The Purdue head coach – along with all but killing the exact column I was doing – came up with a very detailed, very interesting idea on how to structurally play in the spring. He’s not alone, with Iowa head coach Kirk Ferentz, among others, claiming that it’s possible.

At the very least, it’s a jumping off point for a sport that wasn’t exactly proactive in its planning for what could happen if the virus didn’t go away in time to have a fall season.

The coaches are going to want this. A football coach without a football season is about as useful as a remote control without batteries. If there’s a shot to play football, coaches will sell it.

Oh yeah, that virus thing

If this all starts up in late January or early February, that means teams will need to be ready to start practicing for real in mid-December – that’s four months away from right now.

There’s not going to be a working vaccine available, but the real hope is for better, faster, and more reliable testing – which was the hope back in mid-March, too.

It’s essentially what the Pac-12 said in its guide as part of the rationale for halting fall sports, specifically football.

“Testing capacity needs to increase to allow for more frequent testing, performed closer to game time, and with more rapid turn-around time to prevent spread of infection and enhance the safety of all student-athletes, coaches, and staff involved, particularly in situations where physical distancing and mask wearing cannot be maintained. This will require access to significant capacity of point-of-care testing and rapid turn-around time, which is currently very limited.”

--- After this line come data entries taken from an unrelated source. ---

(** * InvoiceGuard: validation, payment tracking and batch extraction

    A shallow embedding of the reconciliation core of the repository:
    - [utils/validation.py]: the invoice / purchase-order join and the
      discrepancy classifier ([validate_invoices]);
    - [utils/invoice_helpers.py], [utils/payment_engine.py],
      [genAI/justification.py]: the payment state tracker;
    - [main.py]: the processing pass that persists the payment log
      ([process_payments_and_past_due]) and the batch extraction loop
      ([analyze_invoices]);
    - [utils/gemini_client.py], [genAI/parser.py]: the retrying client.

    Conventions.  Numeric cells are binary64 floats, as in a pandas float64
    column, and the missing value of such a column is NaN.  Text cells are
    strings.  Python exceptions are values of [Exn]; code that talks to the
    outside world (the payment endpoint, the language model) is a tree of
    calls, [Prog], run against a handler. *)

From Stdlib Require Import ZArith List String Ascii Bool Arith Lia.
From Stdlib Require Import Floats.PrimFloat Floats.FloatOps Floats.SpecFloat.
From Stdlib Require Import DecimalString.
Import ListNotations.
Open Scope string_scope.
Open Scope list_scope.

Set Implicit Arguments.

(* ================================================================== *)
(** * Exceptions and results *)
(* ================================================================== *)

Inductive Exn : Type :=
| ValueError (msg : string)
| KeyError (key : string)
| MergeError (msg : string)
| RuntimeError (msg : string)
| OverflowError (msg : string)
| TypeError (msg : string).

Inductive Result (A : Type) : Type :=
| Ok (a : A)
| Raised (e : Exn).

Arguments Ok {A} a.
Arguments Raised {A} e.

Definition result_bind {A B} (r : Result A) (f : A -> Result B) : Result B :=
  match r with
  | Ok a => f a
  | Raised e => Raised e
  end.

(** [[f(x) for x in xs]] where [f] may raise: the first exception wins. *)
Fixpoint result_map {A B} (f : A -> Result B) (xs : list A) : Result (list B) :=
  match xs with
  | [] => Ok []
  | x :: xs' =>
      result_bind (f x) (fun y =>
      result_bind (result_map f xs') (fun ys => Ok (y :: ys)))
  end.

(* ================================================================== *)
(** * Cells *)
(* ================================================================== *)

(** [pd.isna] on a float cell. *)
Definition isna (x : float) : bool := negb (PrimFloat.eqb x x).

(** Python's [a != b], [a > b], [a < b] on floats. *)
Definition float_ne (a b : float) : bool := negb (PrimFloat.eqb a b).
Definition float_gt (a b : float) : bool := PrimFloat.ltb b a.
Definition float_lt (a b : float) : bool := PrimFloat.ltb a b.

(** A cell of an [invoice_number] column before [astype(int)]: an integer,
    a text, or the missing value. *)
Inductive Cell : Type :=
| CInt (z : Z)
| CStr (s : string)
| CNaN.

Definition cell_eqb (a b : Cell) : bool :=
  match a, b with
  | CInt x, CInt y => Z.eqb x y
  | CStr s, CStr t => String.eqb s t
  | CNaN, CNaN => true
  | _, _ => false
  end.

(** [str.isspace] on an ASCII character. *)
Definition is_space (c : ascii) : bool :=
  let n := nat_of_ascii c in
  ((9 <=? n) && (n <=? 13))%nat || ((28 <=? n) && (n <=? 32))%nat.

Fixpoint lstrip (s : string) : string :=
  match s with
  | String c s' => if is_space c then lstrip s' else s
  | EmptyString => EmptyString
  end.

Fixpoint rstrip (s : string) : string :=
  match s with
  | EmptyString => EmptyString
  | String c s' =>
      match rstrip s' with
      | EmptyString => if is_space c then EmptyString else String c EmptyString
      | t => String c t
      end
  end.

(** [str.strip()] for ASCII white space. *)
Definition strip (s : string) : string := rstrip (lstrip s).

Definition digit_of (c : ascii) : option Z :=
  let n := nat_of_ascii c in
  if ((48 <=? n) && (n <=? 57))%nat then Some (Z.of_nat (n - 48)) else None.

(** Digits of a decimal literal, single underscores allowed between digits.
    [acc] is the value read so far, [after_digit] tells whether the previous
    character was a digit. *)
Fixpoint read_digits (s : string) (acc : Z) (after_digit : bool) : option Z :=
  match s with
  | EmptyString => if after_digit then Some acc else None
  | String c s' =>
      match digit_of c with
      | Some d => read_digits s' (10 * acc + d)%Z true
      | None =>
          if (Ascii.eqb c "_"%char && after_digit)%bool
          then read_digits s' acc false
          else None
      end
  end.

(** The white space [int(text)] skips at both ends of an ASCII text:
    characters 9 to 13 and the space.  Unlike [str.strip], it does not
    skip the separators 28 to 31. *)
Definition is_int_space (c : ascii) : bool :=
  let n := nat_of_ascii c in
  ((9 <=? n) && (n <=? 13))%nat || (n =? 32)%nat.

Fixpoint int_lstrip (s : string) : string :=
  match s with
  | String c s' => if is_int_space c then int_lstrip s' else s
  | EmptyString => EmptyString
  end.

Fixpoint int_rstrip (s : string) : string :=
  match s with
  | EmptyString => EmptyString
  | String c s' =>
      match int_rstrip s' with
      | EmptyString => if is_int_space c then EmptyString else String c EmptyString
      | t => String c t
      end
  end.

(** Python's [int(text)] on ASCII text. *)
Definition int_of_string (s : string) : option Z :=
  match int_rstrip (int_lstrip s) with
  | String "-"%char t => option_map Z.opp (read_digits t 0%Z false)
  | String "+"%char t => read_digits t 0%Z false
  | t => read_digits t 0%Z false
  end.

(** The integers of [int64], which is what [int] means to [astype], and
    those of [uint64]. *)
Definition in_int64 (z : Z) : bool := ((- 2 ^ 63 <=? z) && (z <? 2 ^ 63))%Z.
Definition in_uint64 (z : Z) : bool := ((0 <=? z) && (z <? 2 ^ 64))%Z.

(** The cast of an integer to [int64]: it wraps modulo [2 ^ 64], so it
    keeps the integers of [int64] and sends those from [2 ^ 63] up to the
    negative ones. *)
Definition to_int64 (z : Z) : Z := ((z + 2 ^ 63) mod 2 ^ 64 - 2 ^ 63)%Z.

(** One cell of [Series.astype(int)] in a column that converts: a text
    is read by [int] and must fit [int64]; an integer of an [int64] or
    [uint64] column is cast, which wraps the integers only [uint64]
    holds; an integer that neither holds, a text that is not a numeral
    and the missing value raise. *)
Definition astype_int (c : Cell) : Result Cell :=
  match c with
  | CInt z =>
      if in_int64 z || in_uint64 z then Ok (CInt (to_int64 z))
      else Raised (OverflowError "Python int too large to convert to C long")
  | CStr s =>
      match int_of_string s with
      | Some z =>
          if in_int64 z then Ok (CInt z)
          else Raised (OverflowError "Python int too large to convert to C long")
      | None => Raised (ValueError "invalid literal for int() with base 10")
      end
  | CNaN => Raised (ValueError "cannot convert float NaN to integer")
  end.

(** The same for an element of an object column, which [int] reads one
    by one: there an integer is a Python integer and must fit [int64]
    too. *)
Definition int64_of_object (c : Cell) : Result Cell :=
  match c with
  | CInt z =>
      if in_int64 z then Ok (CInt z)
      else Raised (OverflowError "Python int too large to convert to C long")
  | _ => astype_int c
  end.

(** The dtypes a column of invoice numbers can have. *)
Inductive Dtype : Type :=
| Int64
| UInt64
| Float64
| Object.

Definition is_text (c : Cell) : bool :=
  match c with
  | CStr _ => true
  | _ => false
  end.

Definition is_missing (c : Cell) : bool :=
  match c with
  | CNaN => true
  | _ => false
  end.

Definition holds (range : Z -> bool) (c : Cell) : bool :=
  match c with
  | CInt z => range z
  | _ => false
  end.

(** The dtype pandas infers for a column from its cells: [object] as soon
    as one cell is a text; [float64] when a value is missing among
    integers; [int64] when every cell is an integer [int64] holds;
    [uint64] when every cell is an integer [uint64] holds; [object], with
    Python integers, for the integers no single integer dtype holds. *)
Definition dtype_of (cells : list Cell) : Dtype :=
  if existsb is_text cells then Object
  else if existsb is_missing cells then Float64
  else if forallb (holds in_int64) cells then Int64
  else if forallb (holds in_uint64) cells then UInt64
  else Object.

(* ================================================================== *)
(** * Data model *)
(* ================================================================== *)

(** A DataFrame with rows of a fixed shape: the column labels, in order,
    and the rows.  A field of a row is the cell under the label of its
    name; renaming a column changes a label and no cell, so after
    [rename] the field [invoice_number] of an invoice row is the cell
    under [invoice_number_inv].  A frame whose labels lack the name of a
    field is a frame without that column: asking for it is a [KeyError],
    and the cell the row record still has there is never read.  The
    labels of a frame are distinct, and each is the name of a field. *)
Record DataFrame (R : Type) : Type := mkDataFrame {
  columns : list string;
  rows : list R
}.

Module Inv.
(** One row of [output/invoices.csv]: an invoice line item. *)
Record row : Type := mk {
  file_name : string;
  invoice_number : Cell;
  order_id : string;
  customer_name : string;
  due_date : string;
  ship_to : string;
  ship_mode : string;
  subtotal : float;
  discount : float;
  shipping_cost : float;
  total : float;
  item_name : string;
  quantity : float;
  rate : float;
  amount : float
}.

Definition labels : list string :=
  ["invoice_number"; "order_id"; "customer_name"; "due_date"; "ship_to";
   "ship_mode"; "subtotal"; "discount"; "shipping_cost"; "total";
   "file_name"; "item_name"; "quantity"; "rate"; "amount"].

Definition set_invoice_number (c : Cell) (r : row) : row :=
  mk (file_name r) c (order_id r) (customer_name r) (due_date r) (ship_to r)
     (ship_mode r) (subtotal r) (discount r) (shipping_cost r) (total r)
     (item_name r) (quantity r) (rate r) (amount r).
End Inv.

Module PO.
(** One row of [data/purchase_orders.csv]. *)
Record row : Type := mk {
  invoice_number : Cell;
  order_id : string;
  customer_name : string;
  quantity : float;
  rate : float;
  expected_amount : float
}.

Definition labels : list string :=
  ["invoice_number"; "order_id"; "customer_name"; "quantity"; "rate";
   "expected_amount"].

Definition set_invoice_number (c : Cell) (r : row) : row :=
  mk c (order_id r) (customer_name r) (quantity r) (rate r) (expected_amount r).
End PO.

Module Report.
(** One row of the validation report ([report_columns]). *)
Record row : Type := mk {
  file_name : string;
  invoice_number_inv : Cell;
  order_id : string;
  customer_name : string;
  due_date : string;
  ship_to : string;
  discount : float;
  shipping_cost : float;
  total : float;
  quantity_inv : float;
  quantity_po : float;
  rate_inv : float;
  rate_po : float;
  amount : float;
  expected_amount : float;
  validation_result : string;
  validation_status : string
}.
End Report.

Module Joined.
(** One row of the [pd.merge] output: the invoice row and the
    purchase-order side, NaN where no purchase order matched. *)
Record row : Type := mk {
  inv : Inv.row;
  invoice_number : Cell;
  quantity_po : float;
  rate_po : float;
  expected_amount : float
}.
End Joined.

Module Merged.
(** One row of [merged_df] once the two result columns are added. *)
Record row : Type := mk {
  joined : Joined.row;
  validation_result : string;
  validation_status : string
}.

Definition quantity_inv (r : row) : float := Inv.quantity (Joined.inv (joined r)).
Definition quantity_po (r : row) : float := Joined.quantity_po (joined r).
Definition rate_inv (r : row) : float := Inv.rate (Joined.inv (joined r)).
Definition rate_po (r : row) : float := Joined.rate_po (joined r).
Definition amount (r : row) : float := Inv.amount (Joined.inv (joined r)).
Definition expected_amount (r : row) : float := Joined.expected_amount (joined r).

Definition set_validation_result (v : string) (r : row) : row :=
  mk (joined r) v (validation_status r).
Definition set_validation_status (v : string) (r : row) : row :=
  mk (joined r) (validation_result r) v.
End Merged.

This is it. This is everything.

For all the planning, all the bickering, and all the different opinions across the various social media platforms, a spring football season in 2021 – and, not to get into this yet, but a 2021 fall campaign, too – isn’t going to happen at anything close to normal, if at all, without a way to be almost certain that everyone on the field is fine.

So let’s say that around December 10ish we have a solid set of national protocols that all the colleges and conferences are cool with.